To illustrate this point, take a look at the two most severe economic crashes in recent American history. When the stock market crashed in October 1929, thereby triggering the Great Depression, it hurt the incumbent Republican Party and President Herbert Hoover and enabled the election of his Democratic opponent, Franklin Roosevelt, in 1932. Yet if that recession had happened roughly one year earlier — when another Republican, Calvin Coolidge, occupied the White House — it is more likely than not that the 1928 Democratic nominee, Al Smith, would have been elected instead of Hoover.

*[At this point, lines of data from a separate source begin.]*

(** X16: When the server lets repositories be deleted, every repository it
    makes carries its locator, and the description it sends for a locator
    carries that locator, [setUpClass] leaves no repository behind.  With
    [hs] the locators of the repositories the POST calls made, in order:
    if [setUpClass] returns, there are two of them, the class holds their
    descriptions, and nothing was deleted; if it raises before the loop,
    it made the first calls of the prelude only, no POST and no DELETE
    among them; and if it raises from the loop, the class holds the
    descriptions of the repositories made, and the calls end with one
    DELETE for each locator of [hs], in order, and one for the orphans. *)
Theorem setUpClass_leaves_no_repository_behind (w : PulpV2) (c : RpmCase) :
  (forall t h, client_delete w t h = Ok tt) ->
  (forall t path body ds p,
      client_post w t path body ds = Ok p -> exists h, href_of p h) ->
  (forall t h g, client_get w t h = Ok g -> href_of g h) ->
  let prelude := [GetConfig; CheckIssue2620; HttpGet (RPM_UNSIGNED_URL w)] in
  let run := setUpClass w c in
  exists tr,
    calls (snd run) = calls c ++ tr
    /\ match fst run with
       | Ok _ =>
           exists made rs hs,
             tr = prelude ++ made
             /\ cls_repos (snd run) = Some rs
             /\ Forall2 href_of (answered_posts w (calls c) tr) hs
             /\ Forall2 href_of rs hs
             /\ List.length hs = 2
             /\ deleted tr = []
       | Raise _ =>
           ((exists k, tr = firstn k prelude)
            /\ answered_posts w (calls c) tr = [] /\ deleted tr = [])
           \/ exists made rs hs,
                tr = prelude ++ made ++ map Delete (hs ++ [ORPHANS_PATH w])
                /\ deleted made = []
                /\ cls_repos (snd run) = Some rs
                /\ Forall2 href_of (answered_posts w (calls c) tr) hs
                /\ Forall2 href_of rs hs
                /\ deleted tr = hs ++ [ORPHANS_PATH w]
       end.
Proof.
  intros Hdelete Hpost_href Hget_href prelude run. subst run.
  destruct (setUpClass w c) as [res c'] eqn:Hrun. simpl fst. simpl snd.
  unfold setUpClass in Hrun. unfold sbind at 1 in Hrun. rewrite hcall_run in Hrun.
  destruct (get_config w (calls c)) as [cfg|e].
  2: { injection Hrun as <- <-. exists [GetConfig]. split; [reflexivity|].
       left. split; [now exists 1|now split]. }
  unfold sbind at 1, set_cfg in Hrun. unfold sbind at 1 in Hrun.
  rewrite hcall_run in Hrun. simpl calls in Hrun.
  destruct (check_issue_2620 w (calls c ++ [GetConfig])) as [skip|e].
  2: { injection Hrun as <- <-. exists [GetConfig; CheckIssue2620]. simpl.
       rewrite <- app_assoc. split; [reflexivity|].
       left. split; [now exists 2|now split]. }
  destruct skip.
  { injection Hrun as <- <-. exists [GetConfig; CheckIssue2620]. simpl.
    rewrite <- app_assoc. split; [reflexivity|].
    left. split; [now exists 2|now split]. }
  unfold sbind at 1 in Hrun. rewrite hcall_run in Hrun. simpl calls in Hrun.
  destruct (http_get w _ (RPM_UNSIGNED_URL w)) as [rpm|e].
  2: { injection Hrun as <- <-. exists prelude. simpl.
       rewrite <- !app_assoc. split; [reflexivity|].
       left. split; [now exists 3|now split]. }
  unfold sbind at 1, set_rpm in Hrun. unfold sbind at 1, set_repos in Hrun.
  simpl in Hrun.
  set (c0 := {| calls := ((calls c ++ [GetConfig]) ++ [CheckIssue2620])
                         ++ [HttpGet (RPM_UNSIGNED_URL w)];
                cls_cfg := Some cfg; cls_rpm := Some rpm;
                cls_repos := Some [] |}) in Hrun.
  assert (Hcalls0 : calls c0 = calls c ++ prelude).
  { unfold c0, prelude. simpl. now rewrite <- !app_assoc. }
  destruct (create_repos_loop w (range 2) Hget_href c0 [] eq_refl)
    as (tr & new & Hsnd & Hdel & Hmade & Hok).
  simpl app in Hsnd.
  assert (Hans : answered_posts w (calls c) (prelude ++ tr)
                 = answered_posts w (calls c0) tr).
  { rewrite answered_posts_app, Hcalls0. reflexivity. }
  destruct (answered_posts_hrefs w tr Hpost_href (calls c0)) as [hs Hhs].
  assert (Hheld : Forall2 href_of new hs)
    by exact (same_href_hrefs _ _ _ Hmade Hhs).
  unfold stry in Hrun.
  change (sbind (create_repo w 0)
            (fun _ => sbind (create_repo w 1) (fun _ => sret tt)))
    with (sfor (range 2) (create_repo w)) in Hrun.
  destruct (sfor (range 2) (create_repo w) c0) as [[[]|e] c1];
    simpl in Hsnd, Hok; subst c1.
  - injection Hrun as <- <-.
    exists (prelude ++ tr). split.
    { change (calls (tracking c0 tr new)) with (calls c0 ++ tr).
      now rewrite Hcalls0, <- app_assoc. }
    exists tr, new, hs.
    rewrite Hans, deleted_app, Hdel.
    repeat split; try assumption.
    rewrite <- (Forall2_length Hheld). exact (Hok eq_refl).
  - unfold sbind in Hrun.
    rewrite (tearDownClass_run w (tracking c0 tr new) cfg new hs eq_refl eq_refl Hheld)
      in Hrun.
    rewrite delete_each_all in Hrun by (intros; apply Hdelete).
    injection Hrun as <- <-.
    exists (prelude ++ tr ++ map Delete (hs ++ [ORPHANS_PATH w])). split.
    { change (calls (called (tracking c0 tr new)
                       (map Delete (hs ++ [ORPHANS_PATH w]))))
        with ((calls c0 ++ tr) ++ map Delete (hs ++ [ORPHANS_PATH w])).
      now rewrite Hcalls0, <- !app_assoc. }
    right. exists tr, new, hs.
    split; [reflexivity|]. split; [exact Hdel|]. split; [reflexivity|].
    rewrite app_assoc, answered_posts_app, answered_posts_deletes, app_nil_r.
    rewrite Hans.
    split; [exact Hhs|]. split; [exact Hheld|].
    now rewrite !deleted_app, Hdel, deleted_deletes.
Qed.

By contrast, when the economy crashed in September 2008, it happened with just enough time to ensure that Democratic nominee Barack Obama would defeat Republican candidate John McCain.  To be fair, Obama may have won anyway due to Bush's unpopularity, but the advent of the Great Recession sealed things.

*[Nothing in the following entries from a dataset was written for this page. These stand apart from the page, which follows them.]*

(** Keys that the publication does not carry stay out of it. *)
Lemma updatePublicationTtl_absent
    (queue : list TtlCountdownQueueEntry) (ttlDecr timeNow : Z)
    (thriftPub : Publication) (flag : bool) (key : string) :
  keyVals thriftPub !! key = None →
  keyVals (updatePublicationTtl queue ttlDecr timeNow thriftPub flag) !! key = None.
Proof. intros Hnone. unfold updatePublicationTtl. simpl. by apply updateTtl_fold_absent. Qed.

(** Only values with a finite ttl get a countdown entry. *)
Lemma updateTtlCountdownQueue_entries (timeNow : Z) (publication : Publication)
    (db : KvStoreDb) (qE : TtlCountdownQueueEntry) :
  qE ∈ ttlCountdownQueue_ (updateTtlCountdownQueue timeNow publication db) →
  qE ∈ ttlCountdownQueue_ db
  ∨ ∃ v, keyVals publication !! qKey qE = Some v
         ∧ ttl v ≠ kTtlInfinity
         ∧ qVersion qE = version v
         ∧ qOriginatorId qE = originatorId v
         ∧ qTtlVersion qE = ttlVersion v
         ∧ expiryTime qE
           = wrap_int64 (timeNow + wrap_int64 (ttl v * 1000000)).
Proof.
  unfold updateTtlCountdownQueue. simpl.
  assert (∀ (kvs : list (string * Value)) (q : list TtlCountdownQueueEntry),
    qE ∈ foldl (fun q kv =>
                  if negb (ttl kv.2 =? kTtlInfinity) then
                    q ++ [mkQueueEntry
                            (wrap_int64
                               (timeNow + wrap_int64 (ttl kv.2 * 1000000)))
                            kv.1 (version kv.2) (ttlVersion kv.2)
                            (originatorId kv.2)]
                  else q) q kvs →
    qE ∈ q ∨ ∃ k v, (k, v) ∈ kvs ∧ ttl v ≠ kTtlInfinity
                    ∧ qE = mkQueueEntry
                             (wrap_int64
                                (timeNow + wrap_int64 (ttl v * 1000000)))
                             k (version v) (ttlVersion v) (originatorId v))
    as Hgen.
  { induction kvs as [|[k v] kvs IH]; intros q; simpl; [by left|].
    intros [Hin|(k' & v' & Hin & Hrest)]%IH.
    - destruct (Z.eqb_spec (ttl v) kTtlInfinity) as [Heq|Hne]; simpl in Hin;
        [by left|].
      apply elem_of_app in Hin as [Hin|Hin%list_elem_of_singleton]; [by left|].
      right. exists k, v. split; [apply list_elem_of_here|done].
    - right. exists k', v'. split; [by apply list_elem_of_further|done]. }
  intros [Hin|(k & v & Hin%elem_of_map_to_list & Hfin & ->)]%Hgen; [by left|].
  right. exists v. simpl. done.
Qed.

End OutboundTtlFacts.



(** ** Initialization barrier *)

Section BarrierFacts.
Context `{Platform}.
Import Barrier.

Lemma allDbSynced_true (dbs : list (string * Barrier.KvStoreDb)) :
  allDbSynced dbs = true ↔ ∀ a db, (a, db) ∈ dbs → initialSyncCompleted_ db = true.
Proof.
  induction dbs as [|[a db] dbs IH]; simpl.
  - split; [|done]. intros _ a db Hin. by apply elem_of_nil in Hin.
  - unfold getInitialSyncedWithPeers.
    destruct (initialSyncCompleted_ db) eqn:Hdb; simpl.
    + rewrite IH. split.
      * intros Hall a' db' [[= -> ->]|Hin]%elem_of_cons; [done|by eapply Hall].
      * intros Hall a' db' Hin. eapply Hall. by apply list_elem_of_further.
    + split; [done|]. intros Hall.
      rewrite <- Hdb. eapply (Hall a). apply list_elem_of_here.
Qed.

Lemma allDbSynced_map (st : KvStore) :
  allDbSynced (map_to_list (kvStoreDb_ st)) = true ↔ allCompleted st.
Proof.
  rewrite allDbSynced_true. unfold allCompleted.
  split; intros Hall a db Hin; eapply Hall; by apply elem_of_map_to_list.
Qed.

Lemma peersSynced_true (peers : list (string * Barrier.KvStorePeer)) :
  peersSynced peers = true ↔
  ∀ p peer, (p, peer) ∈ peers →
            peerState peer = INITIALIZED ∨ 0 < numThriftApiErrors peer.
Proof.
  induction peers as [|[p peer] peers IH]; simpl.
  - split; [|done]. intros _ p peer Hin. by apply elem_of_nil in Hin.
  - destruct (bool_decide (peerState peer = INITIALIZED)) eqn:Hs.
    + apply bool_decide_eq_true in Hs. rewrite IH. split.
      * intros Hall p' peer' [[= -> ->]|Hin]%elem_of_cons; [by left|by eapply Hall].
      * intros Hall p' peer' Hin. eapply Hall. by apply list_elem_of_further.
    + apply bool_decide_eq_false in Hs. rewrite Z.gtb_ltb.
      destruct (Z.ltb_spec 0 (numThriftApiErrors peer)) as [Hpos|Hnone].
      * rewrite IH. split.
        -- intros Hall p' peer' [[= -> ->]|Hin]%elem_of_cons;
             [by right|by eapply Hall].
        -- intros Hall p' peer' Hin. eapply Hall. by apply list_elem_of_further.
      * split; [done|]. intros Hall.
        destruct (Hall p peer (list_elem_of_here _ _)) as [?|?]; [done|lia].
Qed.

Lemma peersSynced_map (db : Barrier.KvStoreDb) :
  peersSynced (map_to_list (thriftPeers_ db)) = true ↔ peersDone db.
Proof.
  rewrite peersSynced_true. unfold peersDone.
  split; intros Hall p peer Hin; eapply Hall; by apply elem_of_map_to_list.
Qed.

Lemma syncedCount_app (q1 q2 : list KvStorePublication) :
  syncedCount (q1 ++ q2) = (syncedCount q1 + syncedCount q2)%nat.
Proof. unfold syncedCount. by rewrite List.filter_app, length_app. Qed.

(** *** The invariant *)

Lemma areaStep_refl (st : KvStore) : areaStep st st.
Proof.
  split_and!; [done| |done].
  intros a db db' Hdb Hdb'. simplify_eq. split; [done|congruence].
Qed.

Lemma sameFlags_refl (st : KvStore) : sameFlags st st.
Proof. split_and!; try done. intros a db db' ? ?. by simplify_eq. Qed.

Lemma sameFlags_trans (st1 st2 st3 : KvStore) :
  sameFlags st1 st2 → sameFlags st2 st3 → sameFlags st1 st3.
Proof.
  intros (Hd1 & Hf1 & Hs1 & Hc1 & Hq1) (Hd2 & Hf2 & Hs2 & Hc2 & Hq2).
  split_and!; [|
    |by rewrite Hs2|by rewrite Hc2|by etrans].
  - intros a. by rewrite Hd2, Hd1.
  - intros a db1 db3 H1 H3.
    assert (is_Some (kvStoreDb_ st2 !! a)) as [db2 H2] by (apply Hd1; eauto).
    by rewrite (Hf2 _ _ _ H2 H3), (Hf1 _ _ _ H1 H2).
Qed.

Lemma sameFlags_set_db (st : KvStore) (a : string) (db db' : Barrier.KvStoreDb) :
  kvStoreDb_ st !! a = Some db →
  initialSyncCompleted_ db' = initialSyncCompleted_ db →
  sameFlags st (set_db st a db').
Proof.
  intros Hdb Hflag. split_and!; simpl; [| |done..].
  - intros x. destruct (decide (x = a)) as [->|Hne].
    + rewrite lookup_insert_eq, Hdb. split; eauto.
    + by rewrite lookup_insert_ne.
  - intros x dbx dbx' Hx Hx'. destruct (decide (x = a)) as [->|Hne].
    + rewrite lookup_insert_eq in Hx'. by simplify_eq.
    + rewrite lookup_insert_ne in Hx' by done. by simplify_eq.
Qed.

Lemma sameFlags_push (st : KvStore) (p : Publication) :
  sameFlags st (push (PublicationMsg p) st).
Proof.
  split_and!; simpl; [done| |done| |by apply prefix_app_r].
  - intros a db db' ? ?. by simplify_eq.
  - rewrite syncedCount_app.
    change (syncedCount [PublicationMsg p]) with 0%nat. lia.
Qed.

Lemma sameFlags_inv (st st' : KvStore) :
  sameFlags st st' → barrierInv st → barrierInv st'.
Proof.
  intros (Hdom & Hflag & Hs & Hc & _) (Hsent & Hall & Hcount).
  assert (allCompleted st' ↔ allCompleted st) as Hiff.
  { unfold allCompleted. split; intros Hcompl x dbx Hx.
    - assert (is_Some (kvStoreDb_ st' !! x)) as [dbx' Hx'] by (apply Hdom; eauto).
      rewrite <- (Hflag _ _ _ Hx Hx'). by eapply Hcompl.
    - assert (is_Some (kvStoreDb_ st !! x)) as [dbx0 Hx0] by (apply Hdom; eauto).
      rewrite (Hflag _ _ _ Hx0 Hx). by eapply Hcompl. }
  assert (kvStoreDb_ st' = ∅ ↔ kvStoreDb_ st = ∅) as Hemp.
  { split; intros Hempty; apply map_eq; intros x; rewrite lookup_empty;
      apply eq_None_not_Some;
      [rewrite <- Hdom|rewrite Hdom]; rewrite Hempty, lookup_empty;
      by intros [? ?]. }
  split_and!.
  - rewrite Hs, Hiff, Hemp. done.
  - rewrite Hs, Hiff, Hemp. done.
  - by rewrite Hc, Hs.
Qed.

Lemma sameFlags_areaStep (st st' : KvStore) : sameFlags st st' → areaStep st st'.
Proof.
  intros (Hdom & Hflag & _ & _ & Hq). split_and!; [done| |done].
  intros a db db' Hdb Hdb'. rewrite (Hflag _ _ _ Hdb Hdb').
  split; [done|congruence].
Qed.

Lemma sameFlags_then_areaStep (st1 st2 st3 : KvStore) :
  sameFlags st1 st2 → areaStep st2 st3 → areaStep st1 st3.
Proof.
  intros (Hd1 & Hf1 & _ & _ & Hq1) (Hd2 & Hf2 & Hq2).
  split_and!; [| |by etrans].
  - intros a. by rewrite Hd2, Hd1.
  - intros a db1 db3 H1 H3.
    assert (is_Some (kvStoreDb_ st2 !! a)) as [db2 H2] by (apply Hd1; eauto).
    rewrite <- (Hf1 _ _ _ H1 H2). by apply (Hf2 a).
Qed.

(** Composition of two steps when the second keeps the peers of areas that
    the first one completed. *)
Lemma areaStep_trans (st1 st2 st3 : KvStore) :
  areaStep st1 st2 →
  (∀ a db2 db3,
     kvStoreDb_ st2 !! a = Some db2 → kvStoreDb_ st3 !! a = Some db3 →
     peersDone db2 → peersDone db3) →
  areaStep st2 st3 → areaStep st1 st3.
Proof.
  intros (Hdom1 & Hfl1 & Hq1) Hkeep (Hdom2 & Hfl2 & Hq2).
  split_and!.
  - intros a. by rewrite Hdom2, Hdom1.
  - intros a db1 db3 H1 H3.
    assert (is_Some (kvStoreDb_ st2 !! a)) as [db2 H2].
    { apply Hdom1. eauto. }
    destruct (Hfl1 _ _ _ H1 H2) as [Hs1 Hn1].
    destruct (Hfl2 _ _ _ H2 H3) as [Hs2 Hn2].
    split; [auto|].
    intros Hf1 Ht3.
    destruct (initialSyncCompleted_ db2) eqn:Hf2; [|auto].
    eapply Hkeep; eauto.
  - by etrans.
Qed.

(** *** [initialKvStoreDbSynced] and [processInitializationEvent] *)

Lemma initialKvStoreDbSynced_dbs (st : KvStore) :
  kvStoreDb_ (initialKvStoreDbSynced st) = kvStoreDb_ st.
Proof.
  unfold initialKvStoreDbSynced.
  destruct (negb (allDbSynced _)); [done|].
  by destruct (negb (initialSyncSignalSent_ st)).
Qed.

Lemma initialKvStoreDbSynced_queue (st : KvStore) :
  kvStoreUpdatesQueue st `prefix_of` kvStoreUpdatesQueue (initialKvStoreDbSynced st).
Proof.
  unfold initialKvStoreDbSynced.
  destruct (negb (allDbSynced _)); [done|].
  destruct (negb (initialSyncSignalSent_ st)); [|done].
  simpl. by apply prefix_app_r.
Qed.

(** The signal is published by [initialKvStoreDbSynced] exactly when every
    area is completed and it has not been published before. *)
Lemma initialKvStoreDbSynced_inv (st : KvStore) :
  kvStoreDb_ st ≠ ∅ →
  (initialSyncSignalSent_ st = true → allCompleted st) →
  syncedCount (kvStoreUpdatesQueue st)
  = (if initialSyncSignalSent_ st then 1 else 0)%nat →
  barrierInv (initialKvStoreDbSynced st).
Proof.
  intros Hne Hsent Hcount. unfold initialKvStoreDbSynced.
  destruct (allDbSynced (map_to_list (kvStoreDb_ st))) eqn:Hall; simpl.
  - apply allDbSynced_map in Hall.
    destruct (initialSyncSignalSent_ st) eqn:Hs; simpl.
    + split_and!; [done..|]. by rewrite Hs.
    + split_and!; simpl; [done..|].
      rewrite syncedCount_app, Hcount. done.
  - assert (¬ allCompleted st) as Hnot.
    { intros Hc%allDbSynced_map. congruence. }
    split_and!; [auto| |done].
    intros Hc. by destruct Hnot.
Qed.

Lemma processInitializationEvent_dbs (a : string) (st : KvStore) :
  kvStoreDb_ (processInitializationEvent a st) =
  match kvStoreDb_ st !! a with
  | Some db =>
      if peersSynced (map_to_list (thriftPeers_ db))
      then <[a := Barrier.mkDb (thriftPeers_ db) true]> (kvStoreDb_ st)
      else kvStoreDb_ st
  | None => kvStoreDb_ st
  end.
Proof.
  unfold processInitializationEvent.
  destruct (kvStoreDb_ st !! a) as [db|]; [|done].
  destruct (peersSynced _); [|done].
  by rewrite initialKvStoreDbSynced_dbs.
Qed.

Lemma processInitializationEvent_inv (a : string) (st : KvStore) :
  barrierInv st → barrierInv (processInitializationEvent a st).
Proof.
  intros (Hsent & Hall & Hcount). unfold processInitializationEvent.
  destruct (kvStoreDb_ st !! a) as [db|] eqn:Hdb; [|done].
  destruct (peersSynced _); [|done].
  apply initialKvStoreDbSynced_inv; simpl; [apply insert_non_empty| |done].
  intros Hs x dbx Hx. simpl in Hx. destruct (decide (x = a)) as [->|Hne].
  - rewrite lookup_insert_eq in Hx. by simplify_eq.
  - rewrite lookup_insert_ne in Hx by done. by eapply (proj1 (Hsent Hs)).
Qed.

Lemma processInitializationEvent_areaStep (a : string) (st : KvStore) :
  areaStep st (processInitializationEvent a st).
Proof.
  split_and!.
  - intros x. rewrite processInitializationEvent_dbs.
    destruct (kvStoreDb_ st !! a) as [db|] eqn:Hdb; [|done].
    destruct (peersSynced _); [|done].
    destruct (decide (x = a)) as [->|Hne].
    + rewrite lookup_insert_eq, Hdb. split; eauto.
    + by rewrite lookup_insert_ne.
  - intros x dbx dbx' Hx. rewrite processInitializationEvent_dbs.
    destruct (kvStoreDb_ st !! a) as [db|] eqn:Hdb;
      [|intros; simplify_eq; split; [done|congruence]].
    destruct (peersSynced _) eqn:Hp;
      [|intros; simplify_eq; split; [done|congruence]].
    destruct (decide (x = a)) as [->|Hne].
    + rewrite lookup_insert_eq. intros [= <-]. simpl. split; [done|].
      intros _ _. by apply peersSynced_map in Hp.
    + rewrite lookup_insert_ne by done. intros. simplify_eq.
      split; [done|congruence].
  - unfold processInitializationEvent.
    destruct (kvStoreDb_ st !! a) as [db|]; [|done].
    destruct (peersSynced _); [|done].
    apply (initialKvStoreDbSynced_queue (set_db st a (Barrier.mkDb (thriftPeers_ db) true))).
Qed.

(** Peers are not touched by the barrier check. *)
Lemma processInitializationEvent_peers (a x : string) (st : KvStore) :
  thriftPeers_ <$> (kvStoreDb_ (processInitializationEvent a st) !! x)
  = thriftPeers_ <$> (kvStoreDb_ st !! x).
Proof.
  rewrite processInitializationEvent_dbs.
  destruct (kvStoreDb_ st !! a) as [db|] eqn:Hdb; [|done].
  destruct (peersSynced _); [|done].
  destruct (decide (x = a)) as [->|Hne].
  - by rewrite lookup_insert_eq, Hdb.
  - by rewrite lookup_insert_ne.
Qed.

(** When the check runs on an area whose peers are all done, the area is
    completed afterwards. *)
Lemma processInitializationEvent_completes (a : string) (st : KvStore)
    (db : Barrier.KvStoreDb) :
  kvStoreDb_ st !! a = Some db →
  peersDone db →
  kvStoreDb_ (processInitializationEvent a st) !! a
  = Some (Barrier.mkDb (thriftPeers_ db) true).
Proof.
  intros Hdb Hdone%peersSynced_map.
  by rewrite processInitializationEvent_dbs, Hdb, Hdone, lookup_insert_eq.
Qed.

Such is the hand that Trump is being dealt right now. If his disastrous economic policies lead to a recession before Election Day 2020, the chances are that America's next president will be Joe Biden, Elizabeth Warren or Bernie Sanders, the current three highest-polling candidates in the Democratic Party horse race.

That is not to say that the economic situation is all that will lead to the Democrats, or the Republicans, being the victors in 2020. The Democrats may run a weak candidate, as they did with Clinton in 2016, in which case they may doom themselves either way. But in the event of a close race, the economic situation may tip the scales.

So, what can the Democrats do to make sure they win, regardless of economics?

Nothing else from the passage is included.